I used SymPy for the calculation above. For larger draws from larger collections the polynomial method was faster than the SciPy approach above, and even faster if SymPy uses gmpy2. For instance, with a collection containing 12 types of item with 5 cards each (60 items) and seeing at least 1 for each item from 30 draws returned the probability $0.71255$ instantly, whereas the online calculator approach would potentially take many hours.

I will use the polynomial method in my calculator.

## How to write the code

The two key ideas around the user input and the computation method need to be implemented and joined up.

As I’m just writing a proof-of-concept program, I’ll make a CLI application instead of browser-based UI. I’ll write it in Python as I’m familiar with the language for making CLIs and I have in mind the key libraries I want to use:

- lark: for defining and parsing the query language (I’ve been meaning to try this library out for a while).
- sympy: mentioned above, SymPy is a computer algebra library and more than capable of polynomial multiplication.

I’ll write a simple interpreter shell where the user can type the input and see the result using the Python standard library’s `cmd`

module. Finally, I want to be able to show the probabilities to the user in the form of a table and a plot so I’ll use tabulate and uniplot.

The structure of the program and flow of data through the code is relatively straightforward:

- Define the grammar for the query language in a file (
`grammar.lark`

). Lark reads this file and builds a parser. - Receive the input from the user as a string. Give it to the Lark parser to build a
`ParseTree`

. - Visit the nodes of the tree, storing the data in a
`ComputationDescription`

object (collection items, draw constraints, etc.). - Validate the
`ComputationDescription`

(e.g. are the constrained items in the collection?). - Evaluate the computation. This involves generating the polynomials for each item, finding the product, and extracting an array of coefficients.
- The array of coefficients (the answers for the user) is then handed to the
`Output`

class so that it can be displayed according to the user’s requirements.

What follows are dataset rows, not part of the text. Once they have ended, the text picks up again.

(** The conversion %[-][0][width][l]d. *)
Definition conv_d (ladj zero : bool) (w : Z) (long : bool) : cstr :=
  "%" :: (if ladj then ["-"] else []) ++ (if zero then ["0"] else []) ++ (if w =? 0 then [] else print_dec w)
  ++ (if long then ["l"] else []) ++ ["d"].

(** The reference: sign and digits, filled up to the width. *)
Definition ref_d (ladj zero : bool) (w z : Z) : cstr :=
  let sgn := if z <? 0 then ["-"] else [] in
  let ds := print_dec (Z.abs z) in
  let gap := w - Z.of_nat (length sgn + length ds) in
  if ladj then sgn ++ ds ++ fill " " gap
  else if zero then sgn ++ fill "0" gap ++ ds
  else fill " " gap ++ sgn ++ ds.

Lemma kvprintf_plain radix t rest stop args out stores :
  plain t ->
  kvprintf_loop radix (t ++ rest) None stop args out stores = kvprintf_loop radix rest None stop args (out ++ t) stores.
Proof.
  intros H. revert out. induction H as [|c t Hc Ht IH]; intros out; [by rewrite app_nil_r|].
  cbn [app kvprintf_loop]. destruct (Ascii.eqb_spec c "%"); [done|]. cbn [andb]. rewrite IH, <- app_assoc. done.
Qed.

Definition conv_state (ladj zero : bool) (w : option Z) : fspec :=
  set_num (set_padc (set_ladjust fspec0 ladj) (if zero then "0" else " ")) w.

(** Reading a width. *)
Lemma read_digits ds radix rest s seen stop args out stores n :
  Forall (fun c => isdigit c = true) ds -> f_num s = Some n -> 0 <= n ->
  (forall k, fold_left (fun a c => a * 10 + digit_val c) (take k ds) n < 2 ^ 31) ->
  exists seen', kvprintf_loop radix (ds ++ rest) (Some (s, seen)) stop args out stores =
    kvprintf_loop radix rest (Some (set_num s (Some (fold_left (fun a c => a * 10 + digit_val c) ds n)), seen')) stop args out stores.
Proof.
  intros Hd. revert s seen n. induction Hd as [|c ds Hc Hds IH]; intros s seen n Hs Hn Hlt.
  { exists seen. cbn. rewrite <- Hs. by destruct s. }
  cbn [app kvprintf_loop fold_left]. rewrite Hc, Hs.
  assert (0 <= digit_val c) as Hv.
  { unfold isdigit, between in Hc. apply andb_prop in Hc as [Hc _]. unfold digit_val. lia. }
  assert (n * 10 + digit_val c < 2 ^ 31) as H1 by exact (Hlt 1%nat).
  rewrite (wraps_small 32) by (change (2 ^ (32 - 1)) with (2 ^ 31); lia).
  destruct (IH (set_num s (Some (n * 10 + digit_val c))) (seen ++ [c]) (n * 10 + digit_val c)) as (seen' & E); [done|lia| |].
  { intros k. exact (Hlt (S k)). }
  exists seen'. rewrite E. by destruct s.
Qed.

Lemma fold_dec_mono ds n :
  Forall (fun c => isdigit c = true) ds -> 0 <= n -> n <= fold_left (fun a c => a * 10 + digit_val c) ds n.
Proof.
  intros H. revert n. induction H as [|c ds Hc Hds IH]; intros n Hn; cbn [fold_left]; [lia|].
  assert (0 <= digit_val c) as Hv.
  { unfold isdigit, between in Hc. apply andb_prop in Hc as [Hc _]. unfold digit_val. lia. }
  specialize (IH (n * 10 + digit_val c) ltac:(lia)). lia.
Qed.

(** Every prefix of a number that fits an int fits. *)
Lemma fold_dec_prefix ds n k :
  Forall (fun c => isdigit c = true) ds -> 0 <= n ->
  fold_left (fun a c => a * 10 + digit_val c) (take k ds) n <= fold_left (fun a c => a * 10 + digit_val c) ds n.
Proof.
  intros H Hn. rewrite <- (take_drop k ds) at 2. rewrite fold_left_app. apply fold_dec_mono.
  - by apply Forall_drop.
  - transitivity n; [done|]. apply fold_dec_mono; [by apply Forall_take|done].
Qed.

(** The first digit of a positive number. *)
Lemma print_dec_head w : 0 < w < 10 ^ 20 ->
  exists d ds, print_dec w = d :: ds /\ In d (lit "123456789").
Proof.
  unfold print_dec. rewrite digits_dec. intros Hw.
  assert (forall k n, 0 < n < 10 ^ Z.of_nat k -> exists d ds, digits k 10 n = d :: ds /\ In d (lit "123456789")) as H.
  { clear. intros k. induction k as [|k IH]; intros n Hn; [cbn in Hn; lia|]. cbn [digits].
    rewrite Nat2Z.inj_succ, Z.pow_succ_r in Hn by lia. destruct (Z.ltb_spec n 10).
    - exists (dig n), []. rewrite Z.mod_small by lia. split; [done|].
      assert (Forall (fun d => In (dig d) (lit "123456789")) (seqZ 1 9)) as Hall by (vm_compute; repeat (constructor; auto 20)).
      rewrite Forall_forall in Hall. apply Hall, elem_of_seqZ. lia.
    - destruct (IH (n / 10)) as (d & ds & -> & Hd).
      { split; [apply Z.div_str_pos; lia|apply Z.div_lt_upper_bound; lia]. }
      exists d, (ds ++ [dig (n mod 10)]). done. }
  apply (H 20%nat). exact Hw.
Qed.

Lemma convert_digit radix s d args :
  In d (lit "123456789") -> convert radix s d args = Done (Reswitch (set_num s (Some (digit_val d))) args).
Proof. intros H. cbn in H. repeat destruct H as [<-|H]; try done. Qed.

Lemma lit_digit d : In d (lit "123456789") -> isdigit d = true /\ 0 <= digit_val d.
Proof. intros H. cbn in H. repeat destruct H as [<-|H]; try done. Qed.

(** The width. *)
Lemma read_width radix w rest s seen stop args out stores :
  0 < w < 2 ^ 31 -> f_num s = None ->
  exists seen', kvprintf_loop radix (print_dec w ++ rest) (Some (s, seen)) stop args out stores =
    kvprintf_loop radix rest (Some (set_num s (Some w), seen')) stop args out stores.
Proof.
  intros Hw Hs. destruct (print_dec_spec w) as (Hd & _ & Hv); [lia|].
  destruct (print_dec_head w) as (d & ds & E & Hin); [lia|]. rewrite E in *.
  apply Forall_cons in Hd as [Hd Hds]. destruct (lit_digit d Hin) as [_ Hd0].
  unfold dec_value in Hv. cbn [fold_left] in Hv. rewrite Z.mul_0_l, Z.add_0_l in Hv.
  cbn [app kvprintf_loop]. rewrite Hd, Hs. unfold end_num. rewrite Hs, convert_digit by done. cbn [mbind outcome_bind].
  destruct (read_digits ds radix rest (set_num s (Some (digit_val d))) (seen ++ [d]) stop args out stores (digit_val d))
    as (seen' & ->); [done|done|done| |].
  { intros k. pose proof (fold_dec_prefix ds (digit_val d) k Hds Hd0). lia. }
  exists seen'. rewrite Hv. by destruct s.
Qed.

Lemma print_dec_length n : 0 <= n < 10 ^ 20 -> 0 < Z.of_nat (length (print_dec n)) <= 20.
Proof.
  intros H. destruct (print_dec_spec n H) as (_ & Hne & _). split; [destruct (print_dec n); cbn; [done|lia]|].
  unfold print_dec. assert (forall k m, (length (print_dec_fuel k m) <= k)%nat) as Hl.
  { clear. induction k as [|k IH]; intros m; [done|]. cbn [print_dec_fuel]. rewrite length_app. cbn [length].
    destruct (m <? 10); [cbn; lia|]. specialize (IH (m / 10)). lia. }
  specialize (Hl 20%nat n). lia.
Qed.

(** The number of a conversion without '#'. *)
Lemma number_d ladj zero w l z :
  0 <= w < 2 ^ 31 -> - 2 ^ 63 <= z < 2 ^ 63 ->
  number (set_size (set_sign (set_width (conv_state ladj zero None) w) true) l false false false false false false)
    (u64 z) 10 false = Done (ref_d ladj zero w z).
Proof.
  intros Hw Hz. unfold number, ref_d. cbn [f_sign set_size set_sign f_sharp f_ladjust f_padc f_width f_dwidth conv_state set_num set_padc set_ladjust set_width fspec0 andb].
  assert (Hs : s64 (u64 z) = z).
  { unfold wraps, wrapu. rewrite Zplus_mod_idemp_l. change (64 - 1) with 63. rewrite Z.mod_small; [lia|].
    change (2 ^ 64) with (2 ^ 63 + 2 ^ 63). lia. }
  rewrite Hs.
  assert (Hnum : (if z <? 0 then u64 (- z) else u64 z) = Z.abs z).
  { change (2 ^ 63) with 9223372036854775808 in Hz. destruct (Z.ltb_spec z 0); rewrite wrapu_small; lia. }
  rewrite Hnum, ksprintn_dec by (change (2 ^ 64) with (2 * 2 ^ 63); lia). cbn [mbind outcome_bind].
  pose proof (print_dec_length (Z.abs z) ltac:(lia)) as Hn.
  set (ds := print_dec (Z.abs z)) in *. set (n := Z.of_nat (length ds)) in *.
  set (sgn := if z <? 0 then ["-"] else []).
  assert (Hsg : b2z (z <? 0) = Z.of_nat (length sgn) /\ (length sgn <= 1)%nat) by (unfold sgn; destruct (z <? 0); cbn; lia).
  destruct Hsg as [Hsg Hsg1]. rewrite Hsg, Z.add_0_l, Nat2Z.inj_add. fold n.
  assert (H31 : forall x, - 2 ^ 31 <= x < 2 ^ 31 -> s32 x = x) by (intros x Hx; by apply wraps_small).
  assert (H0 : forall c x, x <= 0 -> fill c x = []) by (intros c x Hx; unfold fill; by rewrite Z2Nat.nonpos by done).
  destruct ladj; cbn [negb andb].
  - rewrite !H31 by lia. rewrite (H0 "0") by lia. cbn [app]. rewrite Z.max_r by lia. by rewrite Z.sub_add_distr.
  - destruct zero; cbn [Ascii.eqb].
    + change (Ascii.eqb "0" "0") with true. cbn iota. rewrite (H31 (w - Z.of_nat (length sgn))) by lia. rewrite !H31 by lia. rewrite (H0 " ") by lia.
      rewrite app_nil_r. by rewrite Z.sub_add_distr.
    + change (Ascii.eqb " " "0") with false. cbn iota. rewrite !H31 by lia. rewrite (H0 "0") by lia.
      rewrite app_nil_r, Z.max_r by lia. done.
Qed.

(** The state when the conversion character is reached. *)
Lemma read_flags radix ladj zero w long rest args out stores :
  0 <= w < 2 ^ 31 ->
  exists seen s', end_num s' = set_size (set_width (conv_state ladj zero None) w) long false false false false false false /\
    kvprintf_loop radix (conv_d ladj zero w long ++ rest) None false args out stores =
    kvprintf_loop radix ("d" :: rest) (Some (s', seen)) false args out stores.
Proof.
  intros Hw. unfold conv_d.
  assert (Hfl : forall rest', exists seen, kvprintf_loop radix
      (("%" :: (if ladj then ["-"] else []) ++ (if zero then ["0"] else [])) ++ rest') None false args out stores =
      kvprintf_loop radix rest' (Some (conv_state ladj zero None, seen)) false args out stores).
  { intros rest'. destruct ladj, zero; eexists; reflexivity. }
  assert (Hl : forall s seen, f_num s = None \/ f_num s = Some w -> exists seen' s',
      end_num s' = set_size (end_num s) (if long then negb (f_l s) else f_l s) (if long then f_q s || f_l s else f_q s) (f_h s) (f_c s) (f_j s) (f_t s) (f_z s) /\
      kvprintf_loop radix (((if long then ["l"] else []) ++ ["d"]) ++ rest) (Some (s, seen)) false args out stores =
      kvprintf_loop radix ("d" :: rest) (Some (s', seen')) false args out stores).
  { intros s seen Hs. destruct long; [|exists seen, s; split; [by destruct s as [? ? ? ? ? ? [] ? ? ? ? ? ? ? []]|done]].
    eexists _, _. split; [|cbn; reflexivity]. by destruct s as [? ? ? ? ? ? [] ? ? ? ? ? ? ? []]. }
  destruct (Z.eqb_spec w 0) as [->|Hne].
  - destruct (Hfl (((if long then ["l"] else []) ++ ["d"]) ++ rest)) as (seen & E).
    destruct (Hl (conv_state ladj zero None) seen) as (seen' & s' & Hs' & E'); [by left|].
    exists seen', s'. split; [rewrite Hs'; by destruct long, ladj, zero|].
    rewrite <- E', <- E. f_equal. cbn [app]. by rewrite <- !app_assoc.
  - destruct (Hfl (print_dec w ++ ((if long then ["l"] else []) ++ ["d"]) ++ rest)) as (seen & E).
    destruct (read_width radix w (((if long then ["l"] else []) ++ ["d"]) ++ rest) (conv_state ladj zero None) seen false args out stores)
      as (seen2 & E2); [lia|done|].
    destruct (Hl (set_num (conv_state ladj zero None) (Some w)) seen2) as (seen' & s' & Hs' & E'); [by right|].
    exists seen', s'. split; [rewrite Hs'; by destruct long, ladj, zero|].
    rewrite <- E', <- E2, <- E. f_equal. cbn [app]. by rewrite <- !app_assoc.
Qed.

Lemma kvprintf_conv_d radix ladj zero w (long : bool) rest z args out stores :
  0 <= w < 2 ^ 31 -> (if long then - 2 ^ 63 <= z < 2 ^ 63 else - 2 ^ 31 <= z < 2 ^ 31) ->
  kvprintf_loop radix (conv_d ladj zero w long ++ rest) None false (VNum z :: args) out stores =
  kvprintf_loop radix rest None false args (out ++ ref_d ladj zero w z) stores.
Proof.
  intros Hw Hz. destruct (read_flags radix ladj zero w long rest (VNum z :: args) out stores Hw) as (seen & s & Hs & ->).
  cbn [kvprintf_loop]. change (isdigit "d") with false. cbn iota. rewrite Hs.
  cbn [convert]. unfold out_number. cbn [va_num mbind outcome_bind].
  assert (fetch_sign (set_sign (set_size (set_width (conv_state ladj zero None) w) long false false false false false false) true) z = u64 z) as ->.
  { unfold fetch_sign. cbn. destruct long; rewrite wraps_small; done. }
  change (set_sign (set_size (set_width (conv_state ladj zero None) w) long false false false false false false) true)
    with (set_size (set_sign (set_width (conv_state ladj zero None) w) true) long false false false false false false).
  rewrite number_d; [done|done|]. destruct long; [done|]. lia.
Qed.
Lemma m_getcl_spec s l type hdr s' om :
  inv s l -> m_getcl junk avail nmbufs s type hdr = (s', om) ->
  got s s' l type (if hdr then Some (Pkthdr 0 0) else None) true om.
Proof.
  intros H. unfold m_getcl. destruct (can_alloc avail nmbufs s) eqn:E; intros [= <- <-]; [|by apply bump_inv].
  unfold got. match goal with |- inv (Store _ _ ?ex) (?m :: _) /\ _ => destruct (alloc_inv s l m ex H E) as [H1 H2]; try done end.
  - cbn. split; [done|]. eexists. split; [done|]. by apply uninit_length.
  - split; [done|]. split; [done|]. split; [by repeat split|]. intros e [= <-]. unfold refcount. cbn. by rewrite lookup_insert_eq.
Qed.

(** ** Changes of the external storage

    [ex] keeps the bytes of every storage that a mbuf of [l] uses. *)
Definition keeps (s : store) (ex : gmap Z (list Z * Z)) (l : list mbuf) : Prop :=
  forall m e, m ∈ l -> m_ext m = Some e -> fst <$> ex !! ext_buf e = fst <$> s_ext s !! ext_buf e.

Lemma keeps_frame s l n u ex : keeps s ex l -> frame s (Store n u ex) l.
Proof.
  intros H m Hm. unfold data, storage. destruct (m_ext m) as [e|] eqn:E; [|done]. cbn [s_ext]. by rewrite (H m e Hm E).
Qed.

Lemma keeps_has s l n u ex :
  keeps s ex l -> Forall (fun m => mb_ok m /\ has_ext s m) l -> Forall (fun m => mb_ok m /\ has_ext (Store n u ex) m) l.
Proof.
  intros H Hl. rewrite Forall_forall in *. intros m Hm. destruct (Hl m Hm) as [Hok He]. split; [done|].
  unfold has_ext in *. destruct (m_ext m) as [e|] eqn:E; [|done]. destruct He as (st & c & Es & L).
  specialize (H m e Hm E). rewrite Es in H. cbn [s_ext]. destruct (ex !! ext_buf e) as [[st' c']|]; [|done].
  exists st', c'. split; [done|]. cbn in H. by simplify_eq.
Qed.

Lemma no_uses i l m e : refs i l = 0 -> m ∈ l -> m_ext m = Some e -> ext_buf e <> i.
Proof. intros H Hm E <-. pose proof (refs_elem (ext_buf e) l m Hm). rewrite (uses_ext m e E) in *. lia. Qed.

(** The mbufs still allocated after [m], which uses [e] with count [c], is freed. *)
Lemma free_used s m l e st c ex :
  inv s (m :: l) -> m_ext m = Some e -> s_ext s !! ext_buf e = Some (st, c) ->
  ex = (if c =? 1 then delete (ext_buf e) (s_ext s) else <[ext_buf e := (st, u32 (c - 1))]> (s_ext s)) ->
  let u1 := if c =? 1 then s_used s ∖ {[ext_buf e]} else s_used s in
  (if m_id m =? ext_buf e then u1 else u1 ∖ {[m_id m]}) = list_to_set (m_id <$> l) ∪ dom ex.
Proof using. clear nmbufs_int junk avail.
  intros H Ee Es -> u1. pose proof (inv_ids _ _ H) as [Hn _]%NoDup_cons.
  pose proof (inv_refs _ _ H (ext_buf e)) as Hr. unfold refcount in Hr. rewrite Es, refs_cons, (uses_ext m e Ee) in Hr.
  assert (c = 1 -> ext_buf e ∉ m_id <$> l) as Hlast.
  { intros -> Hin. apply list_elem_of_fmap in Hin as (x & Ex & Hx).
    destruct (inv_own _ _ H x ltac:(by right) ltac:(rewrite <- Ex, Es; by eexists)) as (e' & E1 & E2).
    pose proof (refs_elem (ext_buf e) l x Hx). unfold uses in *. rewrite E1, E2, <- Ex, Z.eqb_refl in *. lia. }
  assert (m_id m <> ext_buf e -> m_id m ∉ dom (s_ext s)) as Hown.
  { intros Hne. apply (inv_not_owner s (m :: l)); [done|left|]. intros e'. rewrite Ee. intros [= <-]. by apply not_eq_sym. }
  assert (ext_buf e ∈ dom (s_ext s)) as Hd by (apply elem_of_dom; rewrite Es; by eexists).
  apply leibniz_equiv. intros i. unfold u1. rewrite (inv_used _ _ H). cbn [fmap list_fmap list_to_set].
  destruct (Z.eqb_spec c 1) as [E1|E1], (Z.eqb_spec (m_id m) (ext_buf e)) as [E2|E2];
    rewrite ?dom_delete_L, ?dom_insert_L, !elem_of_union, ?elem_of_difference, ?elem_of_union, ?elem_of_singleton, ?elem_of_list_to_set.
  all: try specialize (Hlast E1); try specialize (Hown E2).
  all: destruct (decide (i = m_id m)) as [->|]; [|destruct (decide (i = ext_buf e)) as [->|]]; rewrite ?E2 in *; tauto.
Qed.
(** One copy from [n0] to the end of [m]. *)
Lemma move_spec s m n0 l k :
  inv s (m :: n0 :: l) -> sole s m -> 0 <= k <= m_len n0 -> m_data m + m_len m + k <= M_START m + M_SIZE m ->
  exists s1 m1, mread s n0 0 k = Done (take (Z.to_nat k) (data s n0)) /\
    mwrite s m (m_len m) (take (Z.to_nat k) (data s n0)) = Done (s1, m1) /\ m1 = set_dat m (m_dat m1) /\
    inv s1 (set_len m1 (m_len m + k) :: n0 :: l) /\ frame s s1 (n0 :: l) /\
    data s1 (set_len m1 (m_len m + k)) = data s m ++ take (Z.to_nat k) (data s n0).
Proof.
  intros H Hs Hk Hr. pose proof (mdata_length _ _ _ n0 H ltac:(set_solver)) as Hl.
  destruct (mwrite_end _ s m (n0 :: l) (take (Z.to_nat k) (data s n0)) (m_len m + k) H Hs)
    as (s1 & m1 & E1 & Em1 & H1 & F1 & _ & D1); [rewrite length_take; lia|lia|].
  exists s1, m1. split; [|done]. rewrite (mread_ok _ _ _ n0 0 k H) by (set_solver || lia). by rewrite drop_0.
Qed.

Lemma pull_loop_spec n : forall fuel s m l len space,
  inv s (m :: n ++ l) -> n <> [] -> m_ext m = None -> space = MLEN - (m_data m + m_len m) ->
  0 <= len <= space -> (length n <= fuel)%nat ->
  exists s' m' n' len', pull_loop max_protohdr fuel s m n len space = Done (s', m', n', len') /\
    inv s' (m' :: n' ++ l) /\ frame s s' l /\ bytes s' (m' :: n') = bytes s (m :: n) /\
    m_len m' = m_len m + len - len' /\ m_pkthdr m' = m_pkthdr m /\ m_ext m' = None /\
    (len <= total n -> len' <= 0) /\ (total n < len -> 0 < len').
Proof.
  induction n as [|n0 n IH]; intros fuel s m l len space H Hne Hx -> Hlen Hf; [done|].
  destruct fuel as [|fuel]; [cbn in Hf; lia|]. cbn [pull_loop]. cbn [app] in H.
  destruct (internal_room s m _ H Hx) as [Hs Hroom].
  assert (inv s (n0 :: m :: n ++ l)) as Hn by reorder H.
  pose proof (len_small _ (inv_head _ _ _ Hn)) as [Hl0 _]. pose proof (len_small _ (inv_head _ _ _ H)) as [Hlm Hdm].
  assert (inv s (n ++ m :: n0 :: l)) as Hnn by reorder H. pose proof (ctotal_nonneg _ _ _ Hnn) as Htn.
  set (space := MLEN - (m_data m + m_len m)) in *. assert (space < 2 ^ 31) as Hsp by (unfold space, MLEN; lia).
  rewrite (umax_small len max_protohdr) by lia. rewrite (umin_small (Z.max _ _) space) by lia. rewrite umin_small by lia.
  set (k := Z.min (Z.min _ _) _). assert (0 <= k <= m_len n0 /\ k <= space) as [Hk Hks] by (unfold k; lia).
  destruct (move_spec s m n0 (n ++ l) k H Hs Hk) as (s1 & m1 & Er & Ew & Em1 & H1 & F1 & D1); [unfold space in *; lia|].
  rewrite Er. cbn [mbind outcome_bind]. rewrite Ew. cbn [mbind outcome_bind m_len set_len]. set (m2 := set_len m1 _) in *.
  assert (m_ext m2 = None /\ m_pkthdr m2 = m_pkthdr m /\ m_len m2 = m_len m + k /\ m_data m2 = m_data m) as (Ex2 & Eh2 & El2 & Ed2)
    by (unfold m2; rewrite Em1; done).
  assert (bytes s1 (m2 :: n0 :: n) = data s m ++ take (Z.to_nat k) (data s n0) ++ data s n0 ++ bytes s n) as B1.
  { rewrite !bytes_cons, D1, (F1 n0), (frame_part _ _ _ n F1), <- app_assoc by set_solver. done. }
  assert (inv s1 (n0 :: m2 :: n ++ l)) as H1' by reorder H1.
  pose proof (mdata_length _ _ _ n0 H ltac:(set_solver)) as Hdl. rewrite ctotal_cons.
  destruct (m_len n0 - k =? 0) eqn:E0.
  - destruct (set_len_spec s1 n0 (m2 :: n ++ l) (m_len n0 - k) H1') as [H2 _]; [lia|].
    destruct (m_free_spec _ nmbufs_int s1 _ _ H2) as (s2 & E2 & H3 & F2). rewrite E2. cbn [mbind outcome_bind].
    assert (F12 : frame s s2 l).
    { eapply mframe_trans; (eapply frame_sub; [|done]); set_solver. }
    assert (B2 : bytes s2 (m2 :: n) = bytes s (m :: n0 :: n)).
    { rewrite (frame_part _ _ _ _ F2) by set_solver. rewrite !bytes_cons, D1, (frame_part _ _ _ n F1) by set_solver.
      rewrite take_ge, <- app_assoc by lia. done. }
    destruct ((len - k >? 0) && negb (length n =? 0)%nat) eqn:Ec.
    + destruct (IH fuel s2 m2 l (len - k) (space - k) H3) as (s' & m' & n' & len' & E & Hi & F & B & Hl' & Hh & Hx' & Hd1 & Hd2);
        [intros ->; cbn [length Nat.eqb negb] in Ec; by rewrite andb_false_r in Ec|done|unfold space; lia|lia|cbn in Hf; lia|].
      exists s', m', n', len'. split; [done|]. split; [done|]. split; [by eapply mframe_trans|].
      split; [by rewrite B|]. split; [lia|]. split; [congruence|]. split; [done|]. split; intros; [apply Hd1|apply Hd2]; lia.
    + exists s2, m2, n, (len - k). split; [done|]. split; [done|]. split; [done|]. split; [done|]. split; [lia|].
      split; [done|]. split; [done|]. destruct n; [cbn [total foldr] in *; lia|]. cbn [length Nat.eqb negb] in Ec. lia.
  - assert (len - k <= 0) as Hle by lia. assert ((len - k >? 0) = false) as E1 by lia.
    cbn [mbind outcome_bind m_data set_len]. rewrite E1. cbn [andb].
    change (set_data _ _) with (trim_front n0 k). destruct (trim_front_spec s1 n0 _ k H1' Hk) as [H2 D2].
    eexists s1, m2, (trim_front n0 k :: n), (len - k). split; [done|]. split; [reorder H2|].
    split; [eapply frame_sub; [|done]; set_solver|]. split.
    { rewrite !bytes_cons, D1, D2, (F1 n0), (frame_part _ _ _ n F1) by set_solver.
      rewrite <- app_assoc. f_equal. by rewrite (app_assoc (take _ _)), take_drop. }
    split; [lia|]. split; [done|]. split; [done|]. lia.
Qed.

## The finished calculator

I’ve called the project “urn”. The source code is available here. You can install the calculator using:

```
pip install urn-calculator
```

To use it, type `urn`

to get the shell and enter the input:

```
urn> PROBABILITY DRAW 7
... FROM other=40, king=4, queen=4, jack=4
... WHERE king >= 2 AND queen <= 3 AND jack = 0;
draw size probability
----------- -------------
7 0.0528615
```

Use `SHOW PLOT`

and omit the draw count to see a plot of all possible (non-zero probability) draw sizes:

```
urn> PROBABILITY DRAW
... FROM other=40, king=4, queen=4, jack=4
... WHERE king >= 2 AND queen <= 3 AND jack = 0
... SHOW PLOT;
┌────────────────────────────────────────────────────────────┐
│ ▖▝ ▘▘▝ ▖ │
│ ▘ ▖ │
│ ▝ ▝ │
│ ▖ ▘ │
│ ▘ │
│ ▘ ▝ │
│ ▘ │
│ ▝ ▖ │ 0.1
│ ▖ ▗ │
│ ▗ │
│ ▖ ▖ │
│ ▗ │
│ ▗ ▝ │
│ ▘▗ │
│ ▖ ▗ │
│ ▘▝▗ │
│▘▁▁▁▁▁▁▁▁▁▁▁▁▁▁▁▁▁▁▁▁▁▁▁▁▁▁▁▁▁▁▁▁▁▁▁▁▁▁▁▁▁▁▁▁▘▝▗▁▖▗▗▁▖▗▗▁▖▗▗│ 0.0
└────────────────────────────────────────────────────────────┘
10 20 30 40
```

I added the ability for drawing without replacement too (the multinomial distribution). There is more info in the README on GitHub.

I think this calculator turned out well and I use it for my own questions. Feedback and contributions are always welcome!